> [SOURCE DATA]
========
(** * go-pathtrace: the scene compiler

    A shallow embedding of [compiler.Compile] and of the stages it runs
    ([bakeTextures], [partitionGeometry], [setupCamera], [align4]), with the
    properties of the flat, GPU-friendly scene they produce.

    Conventions of the embedding.
    - Go's [uint32] and [int32] values are integers of [Z] with the
      wrap-around of every conversion and addition written out ([uint32],
      [int32]).  Go's [int] is the 64-bit [int] of the amd64 targets the
      tracer runs on ([int_wrap]); the length of a slice is the length of
      the list that models it.
    - A Go run-time panic (index or slice bound out of range) is the outcome
      [Panics]; a call that never comes back is [Diverges].
    - The parsed scene graph is taken by value: the pointers of the graph are
      assumed non-nil, and a mesh instance carries the identity of its
      pointee ([miAddr]) because the code compares instance pointers.
    - [float32] and the matrix type of package [types] are not under the
      sources; they are the parameters of the class [Types]. *)

From Stdlib Require Import ZArith Lia.
From Stdlib.Strings Require Import Byte.
From stdpp Require Import base list strings.

Local Open Scope Z_scope.

(** ** Machine integers *)

Definition uint32 (z : Z) : Z := z mod 2 ^ 32.
Definition int32 (z : Z) : Z := (z + 2 ^ 31) mod 2 ^ 32 - 2 ^ 31.
Definition int_wrap (z : Z) : Z := (z + 2 ^ 63) mod 2 ^ 64 - 2 ^ 63.

(** [len(s)] *)
Definition len {A} (s : list A) : Z := Z.of_nat (length s).

(** ** Outcomes of a call *)

Inductive outcome (A : Type) : Type :=
  | Returns (a : A)
  | Panics
  | Diverges.
Arguments Returns {A} a.
Arguments Panics {A}.
Arguments Diverges {A}.

#[export] Instance outcome_ret : MRet outcome := fun _ a => Returns a.
#[export] Instance outcome_bind : MBind outcome := fun _ _ f m =>
  match m with
  | Returns a => f a
  | Panics => Panics
  | Diverges => Diverges
  end.

(** [for index, x := range l { body }] over a state [St]. *)
Fixpoint range_loop {A St} (body : nat → A → St → outcome St)
    (index : nat) (l : list A) (s : St) : outcome St :=
  match l with
  | [] => Returns s
  | x :: l' => s' ← body index x s; range_loop body (S index) l' s'
  end.

(** [s[i] = x]: panics when [i] is out of range. *)
Definition store {A} (s : list A) (i : Z) (x : A) : outcome (list A) :=
  if (0 <=? i) && (i <? len s) then Returns (<[Z.to_nat i := x]> s) else Panics.

(** [s[i]] *)
Definition load {A} (s : list A) (i : Z) : outcome A :=
  if (0 <=? i) && (i <? len s)
  then match s !! Z.to_nat i with Some x => Returns x | None => Panics end
  else Panics.

(** [copy(dst[offset:], src)], in place: slicing panics when [offset]
    exceeds [len(dst)]; [copy] moves [min(len(dst[offset:]), len(src))]
    elements. *)
Definition copy_at {A} (dst : list A) (offset : Z) (src : list A) : outcome (list A) :=
  if (0 <=? offset) && (offset <=? len dst) then
    let o := Z.to_nat offset in
    let n := Nat.min (length dst - o) (length src) in
    Returns (take o dst ++ take n src ++ drop (o + n) dst)
  else Panics.

(** ** align4 (lines 188-196) *)

(** The loop [for { if value%4 == 0 { return uint32(value) }; value++ }];
    Go's [%] truncates towards zero ([Z.rem]).  Four iterations always
    suffice ([align4_loop_terminates]). *)
Fixpoint align4_loop (fuel : nat) (value : Z) : option Z :=
  match fuel with
  | O => None
  | S fuel' =>
      if Z.rem value 4 =? 0 then Some (uint32 value)
      else align4_loop fuel' (int_wrap (value + 1))
  end.

Definition align4 (value : Z) : Z := default 0 (align4_loop 4 value).

(** A fixed-size array [[3]T]. *)
Record Arr3 (A : Type) := mkArr3 { at0 : A; at1 : A; at2 : A }.
Arguments mkArr3 {A}.
Arguments at0 {A}.
Arguments at1 {A}.
Arguments at2 {A}.
(** ** Merging on release *)

(** C2: the release of a chunk [x] of class [c] in a segment that
    satisfies the invariant, as lines 943-990 of [__dmaBufferFree] do it
    once the owner is cleared.  The buddy the loop tests is the chunk at
    the offset of [x] with the bit of the class flipped.  The chunk ends
    up in one free chunk [z] of a class [d] at the head of the list of
    [d], and no two buddies are free afterwards (part of [seg_ok]): the
    merging has gone on as far as there were free buddies.  If the buddy
    was on the free list of class [c], the free chunk is of class [c + 1]
    at least and holds both, neither of which is on the list of [c] any
    more; it is of class [c + 1] exactly when the buddy of the merged
    chunk is not free.  If the buddy was not free, the chunk is put on
    the list of [c] as it is.  And when the buddy is in use with the same
    class, releasing it next leaves the two halves in one free chunk of
    class [c + 1] or more, starting at or below the lower half. *)
Theorem freed_buddies_merge base size seg m x :
  size <= pow2 DMABUF_CHUNKSZ_MAX_BIT ->
  seg_ok base size seg m ->
  base <= x < base + size ->
  shgcon (chunks m x) <> None ->
  let c := mclass (chunks m x) in
  let b := base + Z.lxor (x - base) (pow2 c) in
  let r := release_chunk base size seg (disowned m x) x in
  buddy base x c = b /\
  seg_ok base size (fst r) (snd r) /\
  (exists z d,
     free_chunks (fst r) d = z :: tl (free_chunks (fst r) d) /\
     mclass (chunks (snd r) z) = d /\
     c <= d /\ z <= x /\ x + pow2 c <= z + pow2 d /\
     (In b (free_chunks seg c) ->
      c + 1 <= d /\ z <= b /\ b + pow2 c <= z + pow2 d /\
      ~ In x (free_chunks (fst r) c) /\ ~ In b (free_chunks (fst r) c) /\
      (~ In (buddy base (Z.min x b) (c + 1)) (free_chunks seg (c + 1)) ->
       d = c + 1 /\ z = Z.min x b)) /\
     (~ In b (free_chunks seg c) -> d = c /\ z = x)) /\
  (base <= b < base + size ->
   shgcon (chunks m b) <> None ->
   mclass (chunks m b) = c ->
   let r' := release_chunk base size (fst r) (disowned (snd r) b) b in
   exists z d,
     free_chunks (fst r') d = z :: tl (free_chunks (fst r') d) /\
     mclass (chunks (snd r') z) = d /\
     c + 1 <= d /\ z <= Z.min x b /\
     Z.min x b + pow2 (c + 1) <= z + pow2 d /\
     (~ In (buddy base (Z.min x b) (c + 1)) (free_chunks seg (c + 1)) ->
      d = c + 1 /\ z = Z.min x b)).
Proof.
  intros size_max Hok Rx Ox c b r.
  assert (Hx : tracked base size m x c)
    by (split; [exact Rx|split; [exact Ox|reflexivity]]).
  pose proof (sti_tiling _ _ _ _ _ (sok_tiled _ _ _ _ Hok)) as Til.
  pose proof (til_placed _ _ _ Til x c ltac:(right; exact Hx)) as Px.
  assert (Hk0 : 0 <= c) by (destruct Px; zlia).
  pose proof (pow2_pos c Hk0) as Hp.
  pose proof (pow2_succ c Hk0) as Hs.
  assert (Eb : buddy base x c = b) by (apply (buddy_lxor base size size_max x c Px)).
  destruct (release_seg_ok base size size_max seg m (disowned m x) x Hok Rx Ox
              eq_refl) as (Hok' & _ & _ & Hfr & _).
  fold r in Hok', Hfr.
  pose proof (sti_tiling _ _ _ _ _ (sok_tiled _ _ _ _ Hok')) as Til'.
  destruct (release_chunk_merged base size size_max seg m x Hok Rx Ox)
    as (z & d & Hhd & Hcl & H1 & H2 & H3 & Hyes & Hno).
  fold c in Hhd, Hcl, H1, H2, H3, Hyes, Hno. fold r in Hhd, Hcl, Hyes, Hno.
  rewrite Eb in Hyes, Hno.
  assert (Hz : In z (free_chunks (fst r) d)) by (rewrite Hhd; now left).
  assert (Hin : forall y, z <= y < z + pow2 d -> c + 1 <= d ->
                          ~ In y (free_chunks (fst r) c)).
  { intros y Hy Hd Hiny.
    assert (y = z).
    { apply (til_disjoint _ _ _ Til' z d y c); [now left|now left|exact Hy]. }
    subst y.
    pose proof (til_class _ _ _ Til' z d c ltac:(now left) ltac:(now left)).
    lia. }
  split; [exact Eb|]. split; [exact Hok'|]. split.
  - exists z, d. split; [exact Hhd|]. split; [exact Hcl|].
    split; [exact H1|]. split; [exact H2|]. split; [exact H3|].
    split; [|intros Hnb; destruct (Hno Hnb) as (? & ? & _); auto].
    intros Hb. destruct (Hyes Hb) as (Y1 & Y2 & Y3 & Y4).
    split; [exact Y1|]. split; [exact Y2|]. split; [exact Y3|].
    split; [apply Hin; lia|]. split; [apply Hin; lia|exact Y4].
  - intros Rb Ob Cb r'.
    assert (Hb : tracked base size m b c)
      by (split; [exact Rb|split; [exact Ob|exact Cb]]).
    pose proof (til_placed _ _ _ Til b c ltac:(right; exact Hb)) as Pb.
    assert (Hne : b <> x).
    { rewrite <- Eb. destruct (buddy_cases base size size_max x c Px)
        as [[-> _]|[-> _]]; lia. }
    assert (Hnb : ~ In b (free_chunks seg c)).
    { destruct (sti_other _ _ _ _ _ (sok_tiled _ _ _ _ Hok) b c Hb) as [_ Hn].
      apply Hn. }
    destruct (Hno Hnb) as (-> & -> & Hlists).
    pose proof (Hfr b c Hb Hne) as Ebh.
    assert (Ob' : shgcon (chunks (snd r) b) <> None) by now rewrite Ebh.
    destruct (release_chunk_merged base size size_max (fst r) (snd r) b Hok' Rb Ob')
      as (z' & d' & Hhd' & Hcl' & K1 & K2 & K3 & Kyes & _).
    rewrite ?Ebh, ?Cb in K1, K3, Kyes. fold r' in Hhd', Hcl', Kyes.
    assert (Ebb : buddy base b c = x).
    { rewrite <- Eb. apply (buddy_buddy base size size_max x c Px).
      now rewrite Eb. }
    rewrite Ebb in Kyes.
    destruct Kyes as (Y1 & Y2 & Y3 & Y4).
    { rewrite Hlists, Z.eqb_refl. now left. }
    assert (Hd : x = b + pow2 c \/ b = x + pow2 c).
    { rewrite <- Eb. destruct (buddy_cases base size size_max x c Px)
        as [[-> _]|[-> _]]; lia. }
    exists z', d'. split; [exact Hhd'|]. split; [exact Hcl'|].
    split; [exact Y1|]. split; [lia|]. split; [lia|].
    intros Hpar. replace (Z.min x b) with (Z.min b x) in * by lia.
    apply Y4. rewrite Hlists.
    destruct (Z.eqb_spec (c + 1) c); [lia|exact Hpar].
Qed.

(** Two requests of 100 bytes take the two lowest chunks of the first
    segment, buddies of class 8; the first is released, then the other. *)
Lemma freed_buddies_merge_witness :
  let cfg := cfg_256MB os_all_ok in
  let st := state_after cfg (map (CallAlloc 0) [100; 100]) in
  let x := mmap_ptr cfg 0 in
  let r := release_chunk (mmap_ptr cfg 0) (cfg_dma_segment_size cfg)
                         (segments st 0) (disowned (mem st) x) x in
  let r' := release_chunk (mmap_ptr cfg 0) (cfg_dma_segment_size cfg)
                          (fst r) (disowned (snd r) (x + 256)) (x + 256) in
  free_chunks (fst r) 8 = x :: tl (free_chunks (fst r) 8) /\
  exists z d,
    free_chunks (fst r') d = z :: tl (free_chunks (fst r') d) /\
    9 <= d /\ z <= x /\ x + 512 <= z + pow2 d.
Proof.
  intros cfg st x r r'.
  assert (Hs : serving cfg st).
  { apply (state_after_serving (cfg_256MB os_all_ok) os_all_ok 0 [100; 100]).
    - repeat constructor; lia.
    - apply is_Some_not_None. vm_compute. reflexivity. }
  assert (Hok : seg_ok (mmap_ptr cfg 0) (cfg_dma_segment_size cfg)
                       (segments st 0) (mem st)).
  { apply (hinv_seg cfg st (proj2 (serving_inv cfg st (cfg_256MB_ok os_all_ok) Hs))).
    vm_compute. left. reflexivity. }
  assert (Ec : mclass (chunks (mem st) x) = 8) by (vm_compute; reflexivity).
  destruct (freed_buddies_merge (mmap_ptr cfg 0) (cfg_dma_segment_size cfg)
              (segments st 0) (mem st) x)
    as (_ & _ & (z & d & Hhd & _ & _ & _ & _ & _ & Hno) & Hboth).
  - apply Z.leb_le. vm_compute. reflexivity.
  - exact Hok.
  - unfold x, mmap_ptr. cbn. lia.
  - vm_compute. discriminate.
  - rewrite Ec in Hno, Hboth.
    change (mmap_ptr cfg 0 + Z.lxor (x - mmap_ptr cfg 0) (pow2 8))
      with (x + 256) in Hno, Hboth.
    fold r in Hhd, Hno, Hboth.
    split.
    + destruct Hno as [-> ->]; [|exact Hhd].
      vm_compute. intros H. exact H.
    + destruct Hboth as (z' & d' & Hhd' & _ & Hd' & Hz' & Hcov & _).
      * unfold x, mmap_ptr. cbn. lia.
      * vm_compute. discriminate.
      * vm_compute. reflexivity.
      * fold r' in Hhd'. exists z', d'.
        change (Z.min x (x + 256)) with x in Hz', Hcov.
        change (pow2 (8 + 1)) with 512 in Hcov.
        split; [exact Hhd'|]. split; [lia|]. split; [lia|lia].
Defined.

(** ** Guard words and lengths *)

Lemma store32_other (m : memory) (a v x : Z) :
  x < a \/ a + 4 <= x -> data (store32 m a v) x = data m x.
Proof.
  intros H. unfold store32. cbn [data].
  destruct (Z.leb_spec a x), (Z.ltb_spec x (a + 4)); try lia; reflexivity.
Qed.

(** A word stored is the word loaded. *)
Lemma load32_store32 (m : memory) (a v : Z) :
  0 <= v < 2 ^ 32 -> load32 (store32 m a v) a = v.
Proof.
  intros Hv. unfold load32, store32. cbn [data].
  replace ((a <=? a) && (a <? a + 4)) with true
    by (symmetry; apply andb_true_intro; split;
        [apply Z.leb_le|apply Z.ltb_lt]; lia).
  replace ((a <=? a + 1) && (a + 1 <? a + 4)) with true
    by (symmetry; apply andb_true_intro; split;
        [apply Z.leb_le|apply Z.ltb_lt]; lia).
  replace ((a <=? a + 2) && (a + 2 <? a + 4)) with true
    by (symmetry; apply andb_true_intro; split;
        [apply Z.leb_le|apply Z.ltb_lt]; lia).
  replace ((a <=? a + 3) && (a + 3 <? a + 4)) with true
    by (symmetry; apply andb_true_intro; split;
        [apply Z.leb_le|apply Z.ltb_lt]; lia).
  replace (a - a) with 0 by lia.
  replace (a + 1 - a) with 1 by lia.
  replace (a + 2 - a) with 2 by lia.
  replace (a + 3 - a) with 3 by lia.
  change 255 with (Z.ones 8).
  rewrite !Z.land_ones, !Z.shiftr_div_pow2 by lia.
  change (2 ^ (8 * 0)) with 1. change (2 ^ (8 * 1)) with 256.
  change (2 ^ (8 * 2)) with 65536. change (2 ^ (8 * 3)) with 16777216.
  change (2 ^ 8) with 256. change (2 ^ 16) with 65536.
  change (2 ^ 24) with 16777216. change (2 ^ 32) with 4294967296 in Hv.
  rewrite Z.div_1_r.
  pose proof (Z.div_mod v 256 ltac:(lia)) as H0.
  pose proof (Z.mod_pos_bound v 256 ltac:(lia)) as B0.
  pose proof (Z.div_mod (v / 256) 256 ltac:(lia)) as H1.
  pose proof (Z.mod_pos_bound (v / 256) 256 ltac:(lia)) as B1.
  pose proof (Z.div_mod (v / 65536) 256 ltac:(lia)) as H2.
  pose proof (Z.mod_pos_bound (v / 65536) 256 ltac:(lia)) as B2.
  pose proof (Z.div_mod (v / 16777216) 256 ltac:(lia)) as H3.
  pose proof (Z.mod_pos_bound (v / 16777216) 256 ltac:(lia)) as B3.
  assert (E2 : v / 65536 = v / 256 / 256)
    by (rewrite Z.div_div by lia; reflexivity).
  assert (E3 : v / 16777216 = v / 65536 / 256)
    by (rewrite Z.div_div by lia; reflexivity).
  assert (E4 : v / 16777216 / 256 = 0).
  { rewrite Z.div_div by lia. apply Z.div_small. lia. }
  lia.
Qed.

(** Without wrap-around, the size computed for a request covers the
    header, the bytes and the guard word. *)
Lemma chunk_size_of_bounds (required : Z) :
  0 <= required < 2 ^ 63 ->
  chunk_size_of required
  = Z.max (MAXALIGN (offsetof_data + required + sizeof_cl_uint)) DMABUF_CHUNKSZ_MIN /\
  offsetof_data + required + sizeof_cl_uint <= chunk_size_of required /\
  0 < chunk_size_of required <= pow2 (mclass_of required) /\
  Size_wrap (INTALIGN required) = INTALIGN required /\
  Size_wrap (offsetof_data + required + sizeof_cl_uint)
  = offsetof_data + required + sizeof_cl_uint.
Proof.
  intros Hr. unfold mclass_of, get_next_log2, chunk_size_of.
  unfold offsetof_data, sizeof_cl_uint in *.
  destruct (MAXALIGN_bounds (56 + required + 4)) as [Hm _].
  destruct (INTALIGN_bounds required) as [Hi _].
  assert (H63 : 2 ^ 63 + 2 ^ 63 = 2 ^ 64) by reflexivity.
  rewrite (Size_wrap_small (56 + required + 4)) by lia.
  rewrite (Size_wrap_small (MAXALIGN _)) by lia.
  rewrite (Size_wrap_small (INTALIGN _)) by lia.
  split; [reflexivity|]. split; [lia|]. split; [|split; reflexivity].
  set (s := Z.max _ _).
  assert (Hs : 1 < s).
  { subst s. change DMABUF_CHUNKSZ_MIN with 256. lia. }
  split; [lia|].
  rewrite pow2_spec by apply Z.log2_up_nonneg.
  destruct (Z.log2_up_spec s Hs) as [_ H]. exact H.
Qed.

Lemma pointer_validation_chunk_eq cfg st p chunk id st1 :
  pointer_validation cfg st p = OK (chunk, id) st1 ->
  chunk = Size_wrap (p - offsetof_data).
Proof.
  unfold pointer_validation.
  destruct (_ || _); [discriminate|].
  destruct (dmaBufferAttachSegmentOnDemand _ _ _); [|discriminate].
  destruct (_ || _); [discriminate|].
  destruct (negb _); [discriminate|].
  intros H. injection H as <- _ _. reflexivity.
Qed.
========
Would you please transcribe the lines above exactly, starting with the first line of the material and ending with the line that has "- Go's [uint32]"?

> [EXPECTED ANSWER]
(** * go-pathtrace: the scene compiler

    A shallow embedding of [compiler.Compile] and of the stages it runs
    ([bakeTextures], [partitionGeometry], [setupCamera], [align4]), with the
    properties of the flat, GPU-friendly scene they produce.

    Conventions of the embedding.
    - Go's [uint32] and [int32] values are integers of [Z] with the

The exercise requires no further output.